(WHAT IS EXPECTED)
Filter task. Return each line of the material that holds the string "handlers".

.....

(** * The bootcamps controller (controllers/bootcamps.js)

    A shallow embedding of the request handlers of the bootcamps resource:
    the list handler [getBootcamps] (filter construction by
    stringify / regex rewrite / re-parse, pagination), the radius handler
    [getBootcampsInRadius] and the photo upload handler
    [bootcampPhotoUpload].

    Conventions of the embedding.
    - A JavaScript string is the sequence of bytes of its UTF-8 encoding
      ([string]).  Every operation the handlers perform on text (the word
      class of the regular expression, the JSON escapes, the digits, sign
      and blanks of parseInt, [split(',')], [startsWith('image')]) looks
      at ASCII characters only, which are single bytes; the blanks outside
      ASCII that parseInt skips are matched by their encodings.
    - A JavaScript integer is a [Z]; this is exact as long as the values
      stay below 2^53 in magnitude.  NaN is [None].
    - The distance of the radius route is a binary64 [float].
    - An exception thrown inside a handler, or a rejected storage call,
      is the outcome [Rejected]: the handlers are wrapped by asyncHandler,
      which forwards the rejection to the error middleware. *)

From Stdlib Require Import Bool Arith NArith ZArith List Ascii String Lia.
From Stdlib Require Import Floats.
From Stdlib Require Import Decimal DecimalString DecimalPos DecimalZ.
Import ListNotations.

Local Open Scope list_scope.
Local Open Scope string_scope.

(** ** Characters *)

Module Char.

Definition code (c : ascii) : N := N_of_ascii c.

Definition dquote : ascii := "034"%char.
Definition backslash : ascii := "\"%char.

Definition in_range (lo hi : N) (c : ascii) : bool :=
  (N.leb lo (code c) && N.leb (code c) hi)%bool.

Definition is_digit (c : ascii) : bool := in_range 48 57 c.

(** The class \w of a regular expression without the u and i flags:
    [A-Za-z0-9_]. *)
Definition is_word (c : ascii) : bool :=
  (in_range 48 57 c || in_range 65 90 c || in_range 97 122 c
   || N.eqb (code c) 95)%bool.

Definition is_control (c : ascii) : bool := N.ltb (code c) 32.

(** Lower-case hexadecimal digit of a number below 16. *)
Definition hex_digit (n : N) : ascii :=
  if N.ltb n 10 then ascii_of_N (48 + n) else ascii_of_N (87 + n).

Definition hex_val (c : ascii) : option N :=
  if in_range 48 57 c then Some (code c - 48)%N
  else if in_range 97 102 c then Some (code c - 87)%N
  else if in_range 65 70 c then Some (code c - 55)%N
  else None.

End Char.

(** ** JavaScript values that a parsed query string holds

    The query parser of the framework yields strings, arrays and nested
    objects ([price[gte]=5] is [{price: {gte: '5'}}]).  An object is the
    list of its own properties in enumeration order. *)

#[warnings="-register-all"]
Inductive value : Type :=
| VStr (s : string)
| VArr (items : list value)
| VObj (props : list (string * value)).

Definition object : Type := list (string * value).

Fixpoint get (k : string) (o : object) : option value :=
  match o with
  | [] => None
  | (k', v) :: o' => if String.eqb k k' then Some v else get k o'
  end.

(** [delete o[k]] *)
Fixpoint delete (k : string) (o : object) : object :=
  match o with
  | [] => []
  | (k', v) :: o' =>
      if String.eqb k k' then delete k o' else (k', v) :: delete k o'
  end.

(** [o[k] = v]: an existing property keeps its place, a new one is added
    last.  (JavaScript enumerates the names that are array indices before
    the others; a text that [JSON.stringify] printed has them in front
    already.) *)
Fixpoint set (k : string) (v : value) (o : object) : object :=
  match o with
  | [] => [(k, v)]
  | (k', v') :: o' =>
      if String.eqb k k' then (k, v) :: o' else (k', v') :: set k v o'
  end.

Definition keys (o : object) : list string := map fst o.

(** ** JSON.stringify on query values *)

Module JSON.

Import Char.

(** QuoteJSONString, one character. *)
Definition escape_char (c : ascii) : string :=
  if Ascii.eqb c dquote then String backslash (String dquote "")
  else if Ascii.eqb c backslash then String backslash (String backslash "")
  else if N.eqb (code c) 8 then String backslash "b"
  else if N.eqb (code c) 9 then String backslash "t"
  else if N.eqb (code c) 10 then String backslash "n"
  else if N.eqb (code c) 12 then String backslash "f"
  else if N.eqb (code c) 13 then String backslash "r"
  else if is_control c then
    String backslash
      (String "u" (String "0" (String "0"
        (String (hex_digit (code c / 16)) (String (hex_digit (code c mod 16)) "")))))
  else String c "".

Fixpoint escape (s : string) : string :=
  match s with
  | EmptyString => EmptyString
  | String c s' => escape_char c ++ escape s'
  end.

Definition quote (s : string) : string :=
  String dquote (escape s ++ String dquote "").

Fixpoint stringify (v : value) : string :=
  match v with
  | VStr s => quote s
  | VArr items => "[" ++ String.concat "," (map stringify items) ++ "]"
  | VObj props =>
      "{" ++ String.concat ","
               (map (fun kv => quote (fst kv) ++ ":" ++ stringify (snd kv)) props)
          ++ "}"
  end.

(** *** JSON.parse

    The reader covers the part of the JSON grammar that [stringify]
    produces from query values: strings with every escape of the grammar,
    arrays and objects, without insignificant blanks.  Numbers and the
    literals true, false and null are not values of the embedding; on such
    a text, and on an escape that denotes a lone surrogate, the reader
    answers [None] although JSON.parse would not throw.  Where the reader
    answers [Some v], JSON.parse returns [v]. *)

(** UTF-8 encoding of a code point of the basic plane. *)
Definition utf8 (n : N) : option string :=
  if N.ltb n 128 then Some (String (ascii_of_N n) "")
  else if N.ltb n 2048 then
    Some (String (ascii_of_N (192 + n / 64))
            (String (ascii_of_N (128 + n mod 64)) ""))
  else if (N.leb 55296 n && N.leb n 57343)%bool then None
  else
    Some (String (ascii_of_N (224 + n / 4096))
            (String (ascii_of_N (128 + (n / 64) mod 64))
               (String (ascii_of_N (128 + n mod 64)) ""))).

Definition hex4 (a b c d : ascii) : option N :=
  match hex_val a, hex_val b, hex_val c, hex_val d with
  | Some x, Some y, Some z, Some w => Some (((x * 16 + y) * 16 + z) * 16 + w)%N
  | _, _, _, _ => None
  end.

Definition unescape (e : ascii) : option ascii :=
  if Ascii.eqb e dquote then Some dquote
  else if Ascii.eqb e backslash then Some backslash
  else if Ascii.eqb e "/" then Some "/"%char
  else if Ascii.eqb e "b" then Some (ascii_of_N 8)
  else if Ascii.eqb e "f" then Some (ascii_of_N 12)
  else if Ascii.eqb e "n" then Some (ascii_of_N 10)
  else if Ascii.eqb e "r" then Some (ascii_of_N 13)
  else if Ascii.eqb e "t" then Some (ascii_of_N 9)
  else None.

Definition prepend (p : string) (r : option (string * string)) :
  option (string * string) :=
  match r with
  | Some (body, rest) => Some (p ++ body, rest)
  | None => None
  end.

(** The characters of a string literal after its opening quote: the
    decoded string and the text after the closing quote. *)
Fixpoint read_chars (s : string) : option (string * string) :=
  match s with
  | EmptyString => None
  | String c s1 =>
      if Ascii.eqb c dquote then Some (EmptyString, s1)
      else if Ascii.eqb c backslash then
        match s1 with
        | EmptyString => None
        | String e s2 =>
            if Ascii.eqb e "u" then
              match s2 with
              | String h1 (String h2 (String h3 (String h4 s3))) =>
                  match hex4 h1 h2 h3 h4 with
                  | Some n =>
                      match utf8 n with
                      | Some p => prepend p (read_chars s3)
                      | None => None
                      end
                  | None => None
                  end
              | _ => None
              end
            else
              match unescape e with
              | Some d => prepend (String d "") (read_chars s2)
              | None => None
              end
        end
      else if is_control c then None
      else prepend (String c "") (read_chars s1)
  end.

(** A value, then the members of an object or the elements of an array
    after the first; [fuel] bounds the number of nested calls. *)
Fixpoint read_value (fuel : nat) (s : string) : option (value * string) :=
  match fuel with
  | O => None
  | S fuel' =>
      match s with
      | EmptyString => None
      | String c s1 =>
          if Ascii.eqb c dquote then
            match read_chars s1 with
            | Some (str, rest) => Some (VStr str, rest)
            | None => None
            end
          else if Ascii.eqb c "[" then
            match s1 with
            | String d rest =>
                if Ascii.eqb d "]" then Some (VArr [], rest)
                else read_elements fuel' s1 []
            | EmptyString => None
            end
          else if Ascii.eqb c "{" then
            match s1 with
            | String d rest =>
                if Ascii.eqb d "}" then Some (VObj [], rest)
                else read_members fuel' s1 []
            | EmptyString => None
            end
          else None
      end
  end

with read_elements (fuel : nat) (s : string) (acc : list value) :
  option (value * string) :=
  match fuel with
  | O => None
  | S fuel' =>
      match read_value fuel' s with
      | Some (v, String d rest) =>
          if Ascii.eqb d "," then read_elements fuel' rest (acc ++ [v])%list
          else if Ascii.eqb d "]" then Some (VArr (acc ++ [v])%list, rest)
          else None
      | _ => None
      end
  end

with read_members (fuel : nat) (s : string) (acc : object) :
  option (value * string) :=
  match fuel with
  | O => None
  | S fuel' =>
      match s with
      | String q s1 =>
          if Ascii.eqb q dquote then
            match read_chars s1 with
            | Some (k, String colon s2) =>
                if Ascii.eqb colon ":" then
                  match read_value fuel' s2 with
                  | Some (v, String d rest) =>
                      if Ascii.eqb d "," then read_members fuel' rest (set k v acc)
                      else if Ascii.eqb d "}" then Some (VObj (set k v acc), rest)
                      else None
                  | _ => None
                  end
                else None
            | _ => None
            end
          else None
      | EmptyString => None
      end
  end.

(** [JSON.parse text]: [None] is the SyntaxError. *)
Definition parse (text : string) : option value :=
  match read_value (S (String.length text)) text with
  | Some (v, EmptyString) => Some v
  | _ => None
  end.

End JSON.

(** ** queryStr.replace(/\b(gt|gte|lt|lte|in)\b/g, match => `$${match}`) *)

Module Regex.

Import Char.

Definition alternatives : list string := ["gt"; "gte"; "lt"; "lte"; "in"].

.....

(PROBLEM SOLUTION)
    A shallow embedding of the request handlers of the bootcamps resource:
      ([string]).  Every operation the handlers perform on text (the word
      is the outcome [Rejected]: the handlers are wrapped by asyncHandler,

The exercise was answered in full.